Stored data
=== Section Start ===

(** * simple-dns-proxy: the resolver of [main.go], embedded and verified

    The development follows [src/main.go]: the configuration loader
    ([loadConfig]), the reload loop ([watchConfig]), the request handler
    ([handleDNSRequest]) and the listener start-up of [main].

    Go strings are byte sequences, so they are [string] (a list of 8-bit
    [ascii]).  [map[string]string] is a [gmap string string]; a nil map and
    an empty map answer lookups alike.  [int] and [uint16] fields are [Z]:
    the program never does arithmetic on them, it only compares them. *)

From Stdlib Require Import ZArith Ascii String List Bool Lia.
From Stdlib Require Import Numbers.DecimalString.
From stdpp Require Import base gmap strings.

Local Open Scope Z_scope.

(** ** Errors *)

(** A Go [error] is kept as its message. *)
Definition error := string.

Inductive Result (A : Type) : Type :=
| Ok (a : A)
| Err (e : error).
Arguments Ok {A} a.
Arguments Err {A} e.

Definition isOk {A} (r : Result A) : bool :=
  match r with Ok _ => true | Err _ => false end.

(** ** The [strings] functions the handler calls *)

Module GoStrings.

(** [strings.HasSuffix]:
    [len(s) >= len(suffix) && s[len(s)-len(suffix):] == suffix]. *)
Definition HasSuffix (s suffix : string) : bool :=
  (String.length suffix <=? String.length s)%nat
  && String.eqb
       (String.substring (String.length s - String.length suffix)
                         (String.length suffix) s)
       suffix.

(** [strings.TrimSuffix]: [s[:len(s)-len(suffix)]] when [s] has the suffix,
    [s] otherwise.  At most one copy of the suffix is removed. *)
Definition TrimSuffix (s suffix : string) : string :=
  if HasSuffix s suffix
  then String.substring 0 (String.length s - String.length suffix) s
  else s.

(** ['A' <= c && c <= 'Z'] *)
Definition isUpperByte (c : ascii) : bool :=
  (65 <=? nat_of_ascii c)%nat && (nat_of_ascii c <=? 90)%nat.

=== Section End ===

How to complete this task —
All lines above that hold the string "gmap" should be copied.

Solution to this task —
    [ascii]).  [map[string]string] is a [gmap string string]; a nil map and
From stdpp Require Import base gmap strings.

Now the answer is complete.